Task statement:
Go to the line holding "isBuiltInName k = false)" in the entries below and write out exactly every line down to and including the line holding "match g with".
╭─ Records for the exercise
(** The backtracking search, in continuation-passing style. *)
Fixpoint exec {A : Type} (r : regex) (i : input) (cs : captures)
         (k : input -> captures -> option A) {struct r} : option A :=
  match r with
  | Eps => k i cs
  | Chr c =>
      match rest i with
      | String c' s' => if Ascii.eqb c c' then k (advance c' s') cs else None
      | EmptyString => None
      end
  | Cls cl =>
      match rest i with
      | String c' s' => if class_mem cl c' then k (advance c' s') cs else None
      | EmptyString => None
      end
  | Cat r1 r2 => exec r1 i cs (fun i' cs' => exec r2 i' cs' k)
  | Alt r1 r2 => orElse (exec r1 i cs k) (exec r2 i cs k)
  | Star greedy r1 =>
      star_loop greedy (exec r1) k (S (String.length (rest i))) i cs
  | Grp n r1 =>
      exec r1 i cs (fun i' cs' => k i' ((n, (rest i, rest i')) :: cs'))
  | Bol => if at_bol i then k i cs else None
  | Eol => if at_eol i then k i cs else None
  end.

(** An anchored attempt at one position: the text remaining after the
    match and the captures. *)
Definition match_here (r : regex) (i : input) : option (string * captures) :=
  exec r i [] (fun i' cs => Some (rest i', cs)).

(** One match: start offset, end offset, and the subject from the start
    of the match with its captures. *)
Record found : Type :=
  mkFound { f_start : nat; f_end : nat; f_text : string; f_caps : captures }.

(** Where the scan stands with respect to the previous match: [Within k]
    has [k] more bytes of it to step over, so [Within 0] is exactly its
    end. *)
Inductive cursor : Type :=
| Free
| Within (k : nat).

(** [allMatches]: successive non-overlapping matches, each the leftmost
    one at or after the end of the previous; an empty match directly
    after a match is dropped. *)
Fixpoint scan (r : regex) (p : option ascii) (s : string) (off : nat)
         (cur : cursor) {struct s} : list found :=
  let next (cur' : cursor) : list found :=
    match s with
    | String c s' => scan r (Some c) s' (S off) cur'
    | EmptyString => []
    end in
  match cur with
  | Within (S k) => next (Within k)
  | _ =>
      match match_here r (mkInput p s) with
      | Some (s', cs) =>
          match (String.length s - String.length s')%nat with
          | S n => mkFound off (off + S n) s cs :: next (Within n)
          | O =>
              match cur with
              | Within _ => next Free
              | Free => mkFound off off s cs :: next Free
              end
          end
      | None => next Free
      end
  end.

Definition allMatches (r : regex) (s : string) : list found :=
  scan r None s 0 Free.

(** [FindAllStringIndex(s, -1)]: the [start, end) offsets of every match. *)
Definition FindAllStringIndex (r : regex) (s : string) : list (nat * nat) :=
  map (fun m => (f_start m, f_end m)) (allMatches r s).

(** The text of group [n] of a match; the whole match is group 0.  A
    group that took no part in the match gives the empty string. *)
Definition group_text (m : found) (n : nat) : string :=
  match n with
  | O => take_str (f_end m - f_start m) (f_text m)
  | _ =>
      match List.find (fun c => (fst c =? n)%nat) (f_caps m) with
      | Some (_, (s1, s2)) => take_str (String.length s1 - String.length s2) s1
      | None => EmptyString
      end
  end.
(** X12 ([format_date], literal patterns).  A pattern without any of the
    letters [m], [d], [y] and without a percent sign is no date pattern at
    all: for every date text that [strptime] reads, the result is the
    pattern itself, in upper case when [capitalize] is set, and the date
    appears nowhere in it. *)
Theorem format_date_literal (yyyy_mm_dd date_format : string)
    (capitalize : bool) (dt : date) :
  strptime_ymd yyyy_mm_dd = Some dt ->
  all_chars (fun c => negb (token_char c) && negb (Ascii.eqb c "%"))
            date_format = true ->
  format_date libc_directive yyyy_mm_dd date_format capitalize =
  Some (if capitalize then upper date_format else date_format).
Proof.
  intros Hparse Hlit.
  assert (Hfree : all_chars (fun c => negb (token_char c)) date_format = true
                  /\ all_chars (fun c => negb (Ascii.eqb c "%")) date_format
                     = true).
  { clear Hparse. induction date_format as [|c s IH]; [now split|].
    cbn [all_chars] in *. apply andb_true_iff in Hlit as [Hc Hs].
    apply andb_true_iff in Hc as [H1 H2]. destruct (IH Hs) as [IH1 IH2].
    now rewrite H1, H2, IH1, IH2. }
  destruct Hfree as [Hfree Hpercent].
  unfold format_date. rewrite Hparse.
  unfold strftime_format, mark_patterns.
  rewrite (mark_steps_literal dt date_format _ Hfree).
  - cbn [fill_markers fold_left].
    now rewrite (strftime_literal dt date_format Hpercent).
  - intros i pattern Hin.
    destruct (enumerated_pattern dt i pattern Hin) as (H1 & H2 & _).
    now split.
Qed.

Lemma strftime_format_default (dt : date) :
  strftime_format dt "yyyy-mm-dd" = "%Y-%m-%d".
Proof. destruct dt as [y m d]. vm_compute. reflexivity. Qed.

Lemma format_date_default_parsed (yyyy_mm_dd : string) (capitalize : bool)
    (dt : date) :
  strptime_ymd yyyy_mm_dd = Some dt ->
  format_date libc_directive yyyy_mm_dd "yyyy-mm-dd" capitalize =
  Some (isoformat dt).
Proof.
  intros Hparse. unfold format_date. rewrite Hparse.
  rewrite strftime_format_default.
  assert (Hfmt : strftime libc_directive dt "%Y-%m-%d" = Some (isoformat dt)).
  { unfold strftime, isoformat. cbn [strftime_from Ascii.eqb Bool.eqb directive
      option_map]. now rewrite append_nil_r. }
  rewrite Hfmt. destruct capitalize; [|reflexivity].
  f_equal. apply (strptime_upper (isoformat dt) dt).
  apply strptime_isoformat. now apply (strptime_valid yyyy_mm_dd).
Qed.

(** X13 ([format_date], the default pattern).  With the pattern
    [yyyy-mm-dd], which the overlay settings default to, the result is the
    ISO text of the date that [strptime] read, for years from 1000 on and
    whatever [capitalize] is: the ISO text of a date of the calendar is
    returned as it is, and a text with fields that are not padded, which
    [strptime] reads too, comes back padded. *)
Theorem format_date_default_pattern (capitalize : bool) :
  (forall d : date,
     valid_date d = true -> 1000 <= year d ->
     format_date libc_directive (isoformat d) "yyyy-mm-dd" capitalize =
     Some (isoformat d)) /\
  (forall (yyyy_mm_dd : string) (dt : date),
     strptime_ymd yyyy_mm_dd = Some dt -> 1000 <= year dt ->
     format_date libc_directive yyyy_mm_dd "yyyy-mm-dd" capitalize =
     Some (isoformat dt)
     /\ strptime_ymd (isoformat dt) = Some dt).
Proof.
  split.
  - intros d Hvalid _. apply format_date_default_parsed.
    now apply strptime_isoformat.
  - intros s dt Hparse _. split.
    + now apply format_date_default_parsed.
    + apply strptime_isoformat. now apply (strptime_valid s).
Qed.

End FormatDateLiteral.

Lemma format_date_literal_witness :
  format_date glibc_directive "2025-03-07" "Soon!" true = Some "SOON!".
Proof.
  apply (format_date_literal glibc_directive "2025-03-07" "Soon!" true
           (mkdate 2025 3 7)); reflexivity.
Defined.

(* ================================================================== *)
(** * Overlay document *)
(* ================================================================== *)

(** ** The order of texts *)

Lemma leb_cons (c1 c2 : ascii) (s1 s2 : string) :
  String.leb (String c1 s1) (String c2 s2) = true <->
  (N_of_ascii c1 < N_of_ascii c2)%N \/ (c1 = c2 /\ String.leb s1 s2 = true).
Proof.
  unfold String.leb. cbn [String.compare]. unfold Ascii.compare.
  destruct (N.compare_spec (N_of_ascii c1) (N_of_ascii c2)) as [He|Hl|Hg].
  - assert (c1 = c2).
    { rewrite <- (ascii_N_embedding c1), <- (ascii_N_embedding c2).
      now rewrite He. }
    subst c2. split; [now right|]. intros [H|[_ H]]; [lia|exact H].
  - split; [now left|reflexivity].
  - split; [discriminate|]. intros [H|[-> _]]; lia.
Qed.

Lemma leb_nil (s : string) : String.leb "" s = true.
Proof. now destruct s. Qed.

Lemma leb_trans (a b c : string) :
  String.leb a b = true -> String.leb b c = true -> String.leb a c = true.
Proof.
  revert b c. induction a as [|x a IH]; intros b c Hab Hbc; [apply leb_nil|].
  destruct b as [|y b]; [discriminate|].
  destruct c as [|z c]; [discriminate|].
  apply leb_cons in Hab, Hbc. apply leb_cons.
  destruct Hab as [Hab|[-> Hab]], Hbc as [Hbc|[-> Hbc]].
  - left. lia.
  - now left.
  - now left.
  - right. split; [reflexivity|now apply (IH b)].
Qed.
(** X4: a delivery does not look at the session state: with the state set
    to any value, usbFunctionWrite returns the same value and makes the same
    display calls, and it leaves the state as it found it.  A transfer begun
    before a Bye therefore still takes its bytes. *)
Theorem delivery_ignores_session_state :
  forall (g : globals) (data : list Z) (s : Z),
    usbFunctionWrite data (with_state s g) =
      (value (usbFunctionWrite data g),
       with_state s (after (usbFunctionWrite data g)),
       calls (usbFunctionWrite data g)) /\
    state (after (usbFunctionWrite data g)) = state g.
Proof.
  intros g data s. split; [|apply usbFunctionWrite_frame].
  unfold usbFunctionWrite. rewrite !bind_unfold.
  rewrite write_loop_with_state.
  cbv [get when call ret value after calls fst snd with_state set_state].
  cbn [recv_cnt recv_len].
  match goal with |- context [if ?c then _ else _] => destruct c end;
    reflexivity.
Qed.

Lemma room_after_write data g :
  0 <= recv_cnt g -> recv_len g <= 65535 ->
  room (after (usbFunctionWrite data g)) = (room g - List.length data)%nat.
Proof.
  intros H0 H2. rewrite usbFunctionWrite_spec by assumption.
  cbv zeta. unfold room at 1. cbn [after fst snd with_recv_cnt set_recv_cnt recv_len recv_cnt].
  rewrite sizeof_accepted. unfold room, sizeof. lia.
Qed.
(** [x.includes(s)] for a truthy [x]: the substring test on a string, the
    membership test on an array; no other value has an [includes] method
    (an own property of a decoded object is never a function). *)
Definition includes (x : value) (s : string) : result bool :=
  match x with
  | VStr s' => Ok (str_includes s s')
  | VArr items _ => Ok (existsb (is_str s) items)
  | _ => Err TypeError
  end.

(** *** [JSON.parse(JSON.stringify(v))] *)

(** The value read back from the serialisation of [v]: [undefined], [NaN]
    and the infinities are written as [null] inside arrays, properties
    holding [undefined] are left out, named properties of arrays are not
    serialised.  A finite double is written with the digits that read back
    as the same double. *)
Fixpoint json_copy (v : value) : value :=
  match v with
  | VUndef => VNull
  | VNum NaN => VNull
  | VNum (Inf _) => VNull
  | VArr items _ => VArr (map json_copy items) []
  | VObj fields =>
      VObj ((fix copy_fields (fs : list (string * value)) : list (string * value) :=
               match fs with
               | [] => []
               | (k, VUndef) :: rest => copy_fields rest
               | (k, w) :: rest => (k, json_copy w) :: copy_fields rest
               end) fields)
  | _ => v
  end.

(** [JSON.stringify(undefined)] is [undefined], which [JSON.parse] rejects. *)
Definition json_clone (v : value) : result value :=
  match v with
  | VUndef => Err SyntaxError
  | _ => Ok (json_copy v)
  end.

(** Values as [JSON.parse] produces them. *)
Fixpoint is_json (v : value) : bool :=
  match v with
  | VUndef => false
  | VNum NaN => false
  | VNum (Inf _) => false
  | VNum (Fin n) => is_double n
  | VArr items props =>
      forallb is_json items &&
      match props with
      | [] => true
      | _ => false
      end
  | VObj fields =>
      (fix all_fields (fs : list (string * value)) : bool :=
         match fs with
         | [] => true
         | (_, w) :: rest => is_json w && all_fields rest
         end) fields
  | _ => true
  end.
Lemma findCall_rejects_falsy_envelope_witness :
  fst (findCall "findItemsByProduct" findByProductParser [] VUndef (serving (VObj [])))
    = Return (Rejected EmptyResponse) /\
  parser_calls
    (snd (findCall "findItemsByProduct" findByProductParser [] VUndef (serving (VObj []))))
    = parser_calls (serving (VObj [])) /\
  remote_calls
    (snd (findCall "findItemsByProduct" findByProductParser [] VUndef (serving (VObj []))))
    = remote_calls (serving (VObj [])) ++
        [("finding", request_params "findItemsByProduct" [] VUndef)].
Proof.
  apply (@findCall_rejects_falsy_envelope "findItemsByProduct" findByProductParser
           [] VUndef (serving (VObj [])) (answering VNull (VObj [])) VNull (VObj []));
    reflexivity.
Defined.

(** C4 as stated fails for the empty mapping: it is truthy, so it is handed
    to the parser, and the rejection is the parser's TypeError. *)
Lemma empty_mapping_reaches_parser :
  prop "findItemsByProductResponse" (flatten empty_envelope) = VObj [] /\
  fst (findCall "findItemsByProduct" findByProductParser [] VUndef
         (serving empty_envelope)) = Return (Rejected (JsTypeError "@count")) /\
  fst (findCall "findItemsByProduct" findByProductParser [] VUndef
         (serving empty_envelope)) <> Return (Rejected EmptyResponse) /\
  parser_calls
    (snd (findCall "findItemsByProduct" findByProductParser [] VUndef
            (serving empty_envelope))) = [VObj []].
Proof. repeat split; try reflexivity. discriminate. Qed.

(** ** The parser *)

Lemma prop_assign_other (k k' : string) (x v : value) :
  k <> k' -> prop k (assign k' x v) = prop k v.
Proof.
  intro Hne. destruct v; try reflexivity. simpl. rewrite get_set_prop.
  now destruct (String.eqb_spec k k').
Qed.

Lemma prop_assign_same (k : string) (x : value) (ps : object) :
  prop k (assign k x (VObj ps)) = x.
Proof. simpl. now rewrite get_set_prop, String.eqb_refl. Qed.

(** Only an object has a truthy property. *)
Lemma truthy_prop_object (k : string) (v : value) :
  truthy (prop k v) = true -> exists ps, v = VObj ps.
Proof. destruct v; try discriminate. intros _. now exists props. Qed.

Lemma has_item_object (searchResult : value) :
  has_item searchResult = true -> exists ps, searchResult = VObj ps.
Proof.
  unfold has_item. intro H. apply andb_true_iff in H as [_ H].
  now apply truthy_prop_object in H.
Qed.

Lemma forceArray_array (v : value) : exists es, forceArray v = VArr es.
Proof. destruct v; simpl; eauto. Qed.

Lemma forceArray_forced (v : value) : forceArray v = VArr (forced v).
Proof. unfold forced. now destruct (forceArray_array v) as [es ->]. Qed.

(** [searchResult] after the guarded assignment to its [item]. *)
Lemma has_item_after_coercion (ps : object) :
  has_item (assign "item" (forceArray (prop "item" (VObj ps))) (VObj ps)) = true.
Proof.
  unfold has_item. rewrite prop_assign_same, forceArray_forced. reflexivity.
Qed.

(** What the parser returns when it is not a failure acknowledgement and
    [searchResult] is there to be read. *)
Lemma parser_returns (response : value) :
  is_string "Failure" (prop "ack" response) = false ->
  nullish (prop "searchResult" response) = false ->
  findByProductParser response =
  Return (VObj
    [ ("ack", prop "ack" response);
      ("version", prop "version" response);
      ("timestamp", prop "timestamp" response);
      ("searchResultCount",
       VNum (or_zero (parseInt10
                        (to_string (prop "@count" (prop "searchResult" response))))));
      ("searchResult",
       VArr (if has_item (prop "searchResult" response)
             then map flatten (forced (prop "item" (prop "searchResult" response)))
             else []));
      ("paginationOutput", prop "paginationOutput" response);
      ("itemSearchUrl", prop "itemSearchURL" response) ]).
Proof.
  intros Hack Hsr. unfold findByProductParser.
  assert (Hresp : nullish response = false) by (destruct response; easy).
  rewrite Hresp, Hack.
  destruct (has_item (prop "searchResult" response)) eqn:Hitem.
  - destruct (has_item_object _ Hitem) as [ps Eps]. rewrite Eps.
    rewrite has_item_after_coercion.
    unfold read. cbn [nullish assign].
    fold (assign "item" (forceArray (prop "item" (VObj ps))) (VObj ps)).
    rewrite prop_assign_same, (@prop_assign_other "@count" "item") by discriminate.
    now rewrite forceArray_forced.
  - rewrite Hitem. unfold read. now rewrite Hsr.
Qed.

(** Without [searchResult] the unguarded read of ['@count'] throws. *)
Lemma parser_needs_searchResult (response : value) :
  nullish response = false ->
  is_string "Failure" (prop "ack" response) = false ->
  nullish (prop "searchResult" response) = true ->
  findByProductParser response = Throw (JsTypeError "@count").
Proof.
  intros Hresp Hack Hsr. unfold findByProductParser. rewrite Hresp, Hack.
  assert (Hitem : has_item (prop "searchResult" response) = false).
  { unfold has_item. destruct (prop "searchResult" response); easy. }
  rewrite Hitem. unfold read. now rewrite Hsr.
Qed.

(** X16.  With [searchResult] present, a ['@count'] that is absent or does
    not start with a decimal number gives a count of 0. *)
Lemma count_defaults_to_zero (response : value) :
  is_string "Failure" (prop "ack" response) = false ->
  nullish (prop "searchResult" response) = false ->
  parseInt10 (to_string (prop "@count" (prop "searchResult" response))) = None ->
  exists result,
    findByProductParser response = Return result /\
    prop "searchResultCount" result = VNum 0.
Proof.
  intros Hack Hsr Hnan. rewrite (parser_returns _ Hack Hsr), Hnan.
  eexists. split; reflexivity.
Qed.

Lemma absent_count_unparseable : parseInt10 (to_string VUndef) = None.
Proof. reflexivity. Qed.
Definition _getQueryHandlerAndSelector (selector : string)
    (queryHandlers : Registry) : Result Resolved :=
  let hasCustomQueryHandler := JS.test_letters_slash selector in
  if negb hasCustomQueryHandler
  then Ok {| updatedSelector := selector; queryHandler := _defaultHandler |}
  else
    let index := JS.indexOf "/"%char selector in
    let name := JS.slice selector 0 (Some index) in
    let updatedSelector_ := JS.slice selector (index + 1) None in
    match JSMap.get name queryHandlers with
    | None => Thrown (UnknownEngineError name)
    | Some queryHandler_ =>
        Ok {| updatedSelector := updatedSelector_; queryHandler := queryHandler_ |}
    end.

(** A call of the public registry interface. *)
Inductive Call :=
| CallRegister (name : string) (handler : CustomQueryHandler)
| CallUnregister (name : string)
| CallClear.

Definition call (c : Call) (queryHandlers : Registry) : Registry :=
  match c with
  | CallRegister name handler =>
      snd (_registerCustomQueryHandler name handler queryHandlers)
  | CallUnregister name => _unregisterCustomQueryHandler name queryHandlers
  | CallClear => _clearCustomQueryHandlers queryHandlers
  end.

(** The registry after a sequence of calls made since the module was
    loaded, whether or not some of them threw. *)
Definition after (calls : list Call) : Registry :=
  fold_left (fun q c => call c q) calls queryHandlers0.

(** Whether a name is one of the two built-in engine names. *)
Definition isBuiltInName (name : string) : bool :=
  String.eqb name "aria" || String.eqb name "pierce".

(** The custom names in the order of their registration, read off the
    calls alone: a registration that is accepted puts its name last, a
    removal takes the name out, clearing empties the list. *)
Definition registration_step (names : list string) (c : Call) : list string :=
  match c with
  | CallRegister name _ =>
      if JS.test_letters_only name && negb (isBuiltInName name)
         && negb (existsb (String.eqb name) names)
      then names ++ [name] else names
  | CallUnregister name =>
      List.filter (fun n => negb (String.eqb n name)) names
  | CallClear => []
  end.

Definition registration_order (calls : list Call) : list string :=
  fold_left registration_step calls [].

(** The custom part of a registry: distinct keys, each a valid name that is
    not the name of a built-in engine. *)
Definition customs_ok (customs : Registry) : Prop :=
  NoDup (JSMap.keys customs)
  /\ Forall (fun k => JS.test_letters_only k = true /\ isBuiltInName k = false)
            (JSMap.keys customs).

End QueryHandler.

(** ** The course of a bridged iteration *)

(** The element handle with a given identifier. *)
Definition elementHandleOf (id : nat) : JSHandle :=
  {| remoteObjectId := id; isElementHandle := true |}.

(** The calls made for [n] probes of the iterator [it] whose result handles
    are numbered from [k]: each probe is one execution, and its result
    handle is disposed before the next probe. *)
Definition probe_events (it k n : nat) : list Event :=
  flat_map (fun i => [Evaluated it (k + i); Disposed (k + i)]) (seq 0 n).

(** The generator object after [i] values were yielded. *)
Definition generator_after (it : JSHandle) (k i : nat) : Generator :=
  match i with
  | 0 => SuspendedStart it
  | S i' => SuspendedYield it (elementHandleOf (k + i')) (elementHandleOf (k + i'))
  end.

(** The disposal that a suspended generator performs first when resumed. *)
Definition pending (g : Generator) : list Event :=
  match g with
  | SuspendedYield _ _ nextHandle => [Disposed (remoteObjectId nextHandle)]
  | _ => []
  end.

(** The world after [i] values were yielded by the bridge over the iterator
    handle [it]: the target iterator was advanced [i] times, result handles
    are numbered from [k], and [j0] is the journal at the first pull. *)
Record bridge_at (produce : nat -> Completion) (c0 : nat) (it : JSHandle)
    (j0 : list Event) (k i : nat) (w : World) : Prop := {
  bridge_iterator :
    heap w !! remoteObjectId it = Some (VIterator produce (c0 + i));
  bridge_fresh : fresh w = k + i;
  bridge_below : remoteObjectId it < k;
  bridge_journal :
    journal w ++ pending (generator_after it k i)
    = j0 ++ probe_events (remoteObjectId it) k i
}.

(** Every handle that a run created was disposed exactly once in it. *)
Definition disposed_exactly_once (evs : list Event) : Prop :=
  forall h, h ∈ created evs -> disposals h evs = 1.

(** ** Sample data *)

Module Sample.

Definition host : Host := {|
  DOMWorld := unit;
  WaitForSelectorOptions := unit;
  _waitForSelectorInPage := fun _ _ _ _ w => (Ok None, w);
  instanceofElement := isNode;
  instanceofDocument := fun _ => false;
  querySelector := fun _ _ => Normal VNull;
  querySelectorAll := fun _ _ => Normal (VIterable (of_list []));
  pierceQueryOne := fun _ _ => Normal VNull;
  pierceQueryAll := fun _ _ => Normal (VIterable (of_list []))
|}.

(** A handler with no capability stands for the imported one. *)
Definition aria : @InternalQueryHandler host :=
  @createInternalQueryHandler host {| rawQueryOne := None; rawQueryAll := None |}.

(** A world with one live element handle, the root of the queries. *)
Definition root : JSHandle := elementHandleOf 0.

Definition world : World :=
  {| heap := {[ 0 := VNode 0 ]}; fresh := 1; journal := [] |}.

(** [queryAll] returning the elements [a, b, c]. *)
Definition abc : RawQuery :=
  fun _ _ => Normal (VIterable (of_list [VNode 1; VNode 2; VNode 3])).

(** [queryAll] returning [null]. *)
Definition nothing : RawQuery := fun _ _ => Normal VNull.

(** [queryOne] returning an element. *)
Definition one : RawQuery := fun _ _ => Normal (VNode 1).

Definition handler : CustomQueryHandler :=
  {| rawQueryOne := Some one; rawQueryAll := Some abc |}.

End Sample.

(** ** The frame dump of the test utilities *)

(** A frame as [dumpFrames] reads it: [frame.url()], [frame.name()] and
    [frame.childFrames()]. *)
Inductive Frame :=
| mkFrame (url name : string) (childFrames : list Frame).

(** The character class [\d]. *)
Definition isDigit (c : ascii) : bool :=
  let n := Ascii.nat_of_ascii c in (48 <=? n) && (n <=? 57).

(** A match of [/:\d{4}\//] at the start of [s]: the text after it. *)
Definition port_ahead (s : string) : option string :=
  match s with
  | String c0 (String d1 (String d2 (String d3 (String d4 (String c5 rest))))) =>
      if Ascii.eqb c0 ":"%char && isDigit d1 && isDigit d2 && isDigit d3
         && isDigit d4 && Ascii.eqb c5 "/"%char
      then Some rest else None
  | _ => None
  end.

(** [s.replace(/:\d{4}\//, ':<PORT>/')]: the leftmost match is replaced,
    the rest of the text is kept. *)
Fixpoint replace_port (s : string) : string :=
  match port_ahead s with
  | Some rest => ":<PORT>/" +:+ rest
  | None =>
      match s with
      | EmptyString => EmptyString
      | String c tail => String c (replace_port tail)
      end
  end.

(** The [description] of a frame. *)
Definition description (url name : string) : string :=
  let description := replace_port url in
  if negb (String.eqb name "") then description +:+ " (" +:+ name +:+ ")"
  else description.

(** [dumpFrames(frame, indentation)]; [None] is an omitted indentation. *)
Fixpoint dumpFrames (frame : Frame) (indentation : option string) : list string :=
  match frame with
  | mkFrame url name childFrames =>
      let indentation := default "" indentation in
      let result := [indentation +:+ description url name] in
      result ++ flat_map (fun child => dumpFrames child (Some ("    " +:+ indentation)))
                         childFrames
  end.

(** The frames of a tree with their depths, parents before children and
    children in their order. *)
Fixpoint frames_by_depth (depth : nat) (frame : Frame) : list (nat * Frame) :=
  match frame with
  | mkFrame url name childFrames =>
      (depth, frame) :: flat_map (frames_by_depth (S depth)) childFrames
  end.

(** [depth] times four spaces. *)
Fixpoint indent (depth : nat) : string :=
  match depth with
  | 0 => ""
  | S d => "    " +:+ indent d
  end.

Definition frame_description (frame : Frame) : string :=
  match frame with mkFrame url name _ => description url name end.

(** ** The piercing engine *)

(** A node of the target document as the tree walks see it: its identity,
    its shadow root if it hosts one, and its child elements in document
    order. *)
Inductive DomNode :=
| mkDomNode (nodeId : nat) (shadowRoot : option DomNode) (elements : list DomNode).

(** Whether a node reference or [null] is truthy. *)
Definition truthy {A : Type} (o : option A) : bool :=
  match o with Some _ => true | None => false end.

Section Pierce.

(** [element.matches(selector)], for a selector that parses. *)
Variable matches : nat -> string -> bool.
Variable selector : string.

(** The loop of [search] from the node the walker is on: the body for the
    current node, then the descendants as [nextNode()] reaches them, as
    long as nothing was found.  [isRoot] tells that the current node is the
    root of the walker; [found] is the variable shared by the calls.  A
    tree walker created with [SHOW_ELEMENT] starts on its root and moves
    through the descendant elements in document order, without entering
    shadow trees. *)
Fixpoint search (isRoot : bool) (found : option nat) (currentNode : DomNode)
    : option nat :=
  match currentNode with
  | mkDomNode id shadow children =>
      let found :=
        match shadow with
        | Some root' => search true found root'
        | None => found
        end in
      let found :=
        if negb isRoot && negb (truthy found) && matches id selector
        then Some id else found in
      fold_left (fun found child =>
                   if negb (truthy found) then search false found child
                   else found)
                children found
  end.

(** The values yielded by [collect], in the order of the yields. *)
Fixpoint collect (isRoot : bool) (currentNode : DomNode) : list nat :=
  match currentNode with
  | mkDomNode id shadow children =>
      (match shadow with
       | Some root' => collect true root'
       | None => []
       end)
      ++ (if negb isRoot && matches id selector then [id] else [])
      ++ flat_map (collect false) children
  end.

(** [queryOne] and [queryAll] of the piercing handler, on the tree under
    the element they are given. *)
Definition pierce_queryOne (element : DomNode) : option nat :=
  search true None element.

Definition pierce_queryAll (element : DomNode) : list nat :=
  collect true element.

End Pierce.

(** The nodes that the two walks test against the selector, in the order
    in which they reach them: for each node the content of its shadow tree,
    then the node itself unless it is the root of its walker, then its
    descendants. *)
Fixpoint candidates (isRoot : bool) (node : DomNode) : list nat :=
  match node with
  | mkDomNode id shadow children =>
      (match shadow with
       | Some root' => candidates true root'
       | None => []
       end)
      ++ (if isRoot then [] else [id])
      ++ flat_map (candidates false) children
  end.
╰─
Output of the task:
  /\ Forall (fun k => JS.test_letters_only k = true /\ isBuiltInName k = false)
            (JSMap.keys customs).

End QueryHandler.

(** ** The course of a bridged iteration *)

(** The element handle with a given identifier. *)
Definition elementHandleOf (id : nat) : JSHandle :=
  {| remoteObjectId := id; isElementHandle := true |}.

(** The calls made for [n] probes of the iterator [it] whose result handles
    are numbered from [k]: each probe is one execution, and its result
    handle is disposed before the next probe. *)
Definition probe_events (it k n : nat) : list Event :=
  flat_map (fun i => [Evaluated it (k + i); Disposed (k + i)]) (seq 0 n).

(** The generator object after [i] values were yielded. *)
Definition generator_after (it : JSHandle) (k i : nat) : Generator :=
  match i with
  | 0 => SuspendedStart it
  | S i' => SuspendedYield it (elementHandleOf (k + i')) (elementHandleOf (k + i'))
  end.

(** The disposal that a suspended generator performs first when resumed. *)
Definition pending (g : Generator) : list Event :=
  match g with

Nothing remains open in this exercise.